* Stored data entries:
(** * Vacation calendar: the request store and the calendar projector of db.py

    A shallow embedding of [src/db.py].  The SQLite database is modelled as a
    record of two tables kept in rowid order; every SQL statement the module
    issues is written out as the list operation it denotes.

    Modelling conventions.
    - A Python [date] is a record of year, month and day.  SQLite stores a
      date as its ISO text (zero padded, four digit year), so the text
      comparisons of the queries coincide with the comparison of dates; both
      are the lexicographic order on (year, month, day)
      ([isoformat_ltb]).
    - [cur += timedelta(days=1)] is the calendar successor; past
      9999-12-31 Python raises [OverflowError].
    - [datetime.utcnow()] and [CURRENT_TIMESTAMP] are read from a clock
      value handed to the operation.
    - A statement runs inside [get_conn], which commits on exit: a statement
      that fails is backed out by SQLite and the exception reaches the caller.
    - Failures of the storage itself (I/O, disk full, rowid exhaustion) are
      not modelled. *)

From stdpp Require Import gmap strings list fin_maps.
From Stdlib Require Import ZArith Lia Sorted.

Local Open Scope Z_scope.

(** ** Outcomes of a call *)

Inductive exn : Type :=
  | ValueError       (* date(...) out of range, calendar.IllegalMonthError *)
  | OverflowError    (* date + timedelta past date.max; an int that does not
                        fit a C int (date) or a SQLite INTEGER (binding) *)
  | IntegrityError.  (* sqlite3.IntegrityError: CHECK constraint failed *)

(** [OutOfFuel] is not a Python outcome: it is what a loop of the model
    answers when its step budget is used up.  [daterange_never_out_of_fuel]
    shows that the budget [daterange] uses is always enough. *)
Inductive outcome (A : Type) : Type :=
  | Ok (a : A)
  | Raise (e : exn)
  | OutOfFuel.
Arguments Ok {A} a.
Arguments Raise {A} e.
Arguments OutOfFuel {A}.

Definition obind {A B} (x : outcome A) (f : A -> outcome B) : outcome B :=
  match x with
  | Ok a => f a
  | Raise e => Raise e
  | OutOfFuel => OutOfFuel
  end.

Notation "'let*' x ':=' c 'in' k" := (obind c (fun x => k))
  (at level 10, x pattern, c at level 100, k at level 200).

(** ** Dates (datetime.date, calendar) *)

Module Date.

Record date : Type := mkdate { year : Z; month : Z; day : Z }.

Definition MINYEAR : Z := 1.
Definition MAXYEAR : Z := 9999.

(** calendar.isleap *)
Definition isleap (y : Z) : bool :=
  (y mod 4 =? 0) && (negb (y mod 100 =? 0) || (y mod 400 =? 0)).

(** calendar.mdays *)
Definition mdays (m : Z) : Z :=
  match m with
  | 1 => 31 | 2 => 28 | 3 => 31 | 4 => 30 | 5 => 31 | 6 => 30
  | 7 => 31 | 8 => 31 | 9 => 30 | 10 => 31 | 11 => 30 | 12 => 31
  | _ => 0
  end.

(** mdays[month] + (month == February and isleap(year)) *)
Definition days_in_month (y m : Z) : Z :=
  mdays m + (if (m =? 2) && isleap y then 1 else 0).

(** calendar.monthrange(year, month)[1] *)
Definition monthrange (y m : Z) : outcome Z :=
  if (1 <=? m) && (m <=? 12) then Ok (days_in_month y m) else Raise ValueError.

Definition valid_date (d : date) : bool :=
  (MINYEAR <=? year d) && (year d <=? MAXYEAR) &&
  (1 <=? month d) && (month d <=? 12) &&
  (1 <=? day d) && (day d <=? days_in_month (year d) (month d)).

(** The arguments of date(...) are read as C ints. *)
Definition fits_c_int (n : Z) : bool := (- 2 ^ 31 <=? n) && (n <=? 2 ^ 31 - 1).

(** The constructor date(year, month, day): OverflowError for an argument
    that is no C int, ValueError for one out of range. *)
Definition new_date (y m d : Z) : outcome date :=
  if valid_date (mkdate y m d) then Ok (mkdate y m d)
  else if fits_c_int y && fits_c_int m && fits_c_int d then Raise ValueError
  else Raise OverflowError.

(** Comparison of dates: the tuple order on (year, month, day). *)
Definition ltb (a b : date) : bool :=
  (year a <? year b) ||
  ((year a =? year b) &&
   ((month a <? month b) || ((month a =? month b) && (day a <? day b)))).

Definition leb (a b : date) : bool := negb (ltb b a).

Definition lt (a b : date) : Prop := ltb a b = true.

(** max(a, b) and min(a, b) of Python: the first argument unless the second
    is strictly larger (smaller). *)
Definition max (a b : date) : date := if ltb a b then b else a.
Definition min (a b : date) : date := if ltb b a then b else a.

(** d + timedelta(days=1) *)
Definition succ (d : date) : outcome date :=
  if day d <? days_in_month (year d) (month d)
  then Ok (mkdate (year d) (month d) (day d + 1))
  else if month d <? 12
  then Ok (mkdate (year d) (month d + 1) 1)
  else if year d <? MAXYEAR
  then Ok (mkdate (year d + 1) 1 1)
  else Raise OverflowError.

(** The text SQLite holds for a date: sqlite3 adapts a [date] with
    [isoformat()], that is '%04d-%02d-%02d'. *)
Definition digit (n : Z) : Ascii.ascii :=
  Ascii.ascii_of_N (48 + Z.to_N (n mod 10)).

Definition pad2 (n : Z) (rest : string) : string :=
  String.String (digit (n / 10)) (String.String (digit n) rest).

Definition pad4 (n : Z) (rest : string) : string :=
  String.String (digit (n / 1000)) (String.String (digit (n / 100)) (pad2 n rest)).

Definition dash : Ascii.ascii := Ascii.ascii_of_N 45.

* ABOUT THIS EXERCISE:
So that nothing is lost, write out each record exactly as it appears above.

* RESPONSE TO THIS EXERCISE:
(** * Vacation calendar: the request store and the calendar projector of db.py

    A shallow embedding of [src/db.py].  The SQLite database is modelled as a
    record of two tables kept in rowid order; every SQL statement the module
    issues is written out as the list operation it denotes.

    Modelling conventions.
    - A Python [date] is a record of year, month and day.  SQLite stores a
      date as its ISO text (zero padded, four digit year), so the text
      comparisons of the queries coincide with the comparison of dates; both
      are the lexicographic order on (year, month, day)
      ([isoformat_ltb]).
    - [cur += timedelta(days=1)] is the calendar successor; past
      9999-12-31 Python raises [OverflowError].
    - [datetime.utcnow()] and [CURRENT_TIMESTAMP] are read from a clock
      value handed to the operation.
    - A statement runs inside [get_conn], which commits on exit: a statement
      that fails is backed out by SQLite and the exception reaches the caller.
    - Failures of the storage itself (I/O, disk full, rowid exhaustion) are
      not modelled. *)

From stdpp Require Import gmap strings list fin_maps.
From Stdlib Require Import ZArith Lia Sorted.

Local Open Scope Z_scope.

(** ** Outcomes of a call *)

Inductive exn : Type :=
  | ValueError       (* date(...) out of range, calendar.IllegalMonthError *)
  | OverflowError    (* date + timedelta past date.max; an int that does not
                        fit a C int (date) or a SQLite INTEGER (binding) *)
  | IntegrityError.  (* sqlite3.IntegrityError: CHECK constraint failed *)

(** [OutOfFuel] is not a Python outcome: it is what a loop of the model
    answers when its step budget is used up.  [daterange_never_out_of_fuel]
    shows that the budget [daterange] uses is always enough. *)
Inductive outcome (A : Type) : Type :=
  | Ok (a : A)
  | Raise (e : exn)
  | OutOfFuel.
Arguments Ok {A} a.
Arguments Raise {A} e.
Arguments OutOfFuel {A}.

Definition obind {A B} (x : outcome A) (f : A -> outcome B) : outcome B :=
  match x with
  | Ok a => f a
  | Raise e => Raise e
  | OutOfFuel => OutOfFuel
  end.

Notation "'let*' x ':=' c 'in' k" := (obind c (fun x => k))
  (at level 10, x pattern, c at level 100, k at level 200).

(** ** Dates (datetime.date, calendar) *)

Module Date.

Record date : Type := mkdate { year : Z; month : Z; day : Z }.

Definition MINYEAR : Z := 1.
Definition MAXYEAR : Z := 9999.

(** calendar.isleap *)
Definition isleap (y : Z) : bool :=
  (y mod 4 =? 0) && (negb (y mod 100 =? 0) || (y mod 400 =? 0)).

(** calendar.mdays *)
Definition mdays (m : Z) : Z :=
  match m with
  | 1 => 31 | 2 => 28 | 3 => 31 | 4 => 30 | 5 => 31 | 6 => 30
  | 7 => 31 | 8 => 31 | 9 => 30 | 10 => 31 | 11 => 30 | 12 => 31
  | _ => 0
  end.

(** mdays[month] + (month == February and isleap(year)) *)
Definition days_in_month (y m : Z) : Z :=
  mdays m + (if (m =? 2) && isleap y then 1 else 0).

(** calendar.monthrange(year, month)[1] *)
Definition monthrange (y m : Z) : outcome Z :=
  if (1 <=? m) && (m <=? 12) then Ok (days_in_month y m) else Raise ValueError.

Definition valid_date (d : date) : bool :=
  (MINYEAR <=? year d) && (year d <=? MAXYEAR) &&
  (1 <=? month d) && (month d <=? 12) &&
  (1 <=? day d) && (day d <=? days_in_month (year d) (month d)).

(** The arguments of date(...) are read as C ints. *)
Definition fits_c_int (n : Z) : bool := (- 2 ^ 31 <=? n) && (n <=? 2 ^ 31 - 1).

(** The constructor date(year, month, day): OverflowError for an argument
    that is no C int, ValueError for one out of range. *)
Definition new_date (y m d : Z) : outcome date :=
  if valid_date (mkdate y m d) then Ok (mkdate y m d)
  else if fits_c_int y && fits_c_int m && fits_c_int d then Raise ValueError
  else Raise OverflowError.

(** Comparison of dates: the tuple order on (year, month, day). *)
Definition ltb (a b : date) : bool :=
  (year a <? year b) ||
  ((year a =? year b) &&
   ((month a <? month b) || ((month a =? month b) && (day a <? day b)))).

Definition leb (a b : date) : bool := negb (ltb b a).

Definition lt (a b : date) : Prop := ltb a b = true.

(** max(a, b) and min(a, b) of Python: the first argument unless the second
    is strictly larger (smaller). *)
Definition max (a b : date) : date := if ltb a b then b else a.
Definition min (a b : date) : date := if ltb b a then b else a.

(** d + timedelta(days=1) *)
Definition succ (d : date) : outcome date :=
  if day d <? days_in_month (year d) (month d)
  then Ok (mkdate (year d) (month d) (day d + 1))
  else if month d <? 12
  then Ok (mkdate (year d) (month d + 1) 1)
  else if year d <? MAXYEAR
  then Ok (mkdate (year d + 1) 1 1)
  else Raise OverflowError.

(** The text SQLite holds for a date: sqlite3 adapts a [date] with
    [isoformat()], that is '%04d-%02d-%02d'. *)
Definition digit (n : Z) : Ascii.ascii :=
  Ascii.ascii_of_N (48 + Z.to_N (n mod 10)).

Definition pad2 (n : Z) (rest : string) : string :=
  String.String (digit (n / 10)) (String.String (digit n) rest).

Definition pad4 (n : Z) (rest : string) : string :=
  String.String (digit (n / 1000)) (String.String (digit (n / 100)) (pad2 n rest)).

Definition dash : Ascii.ascii := Ascii.ascii_of_N 45.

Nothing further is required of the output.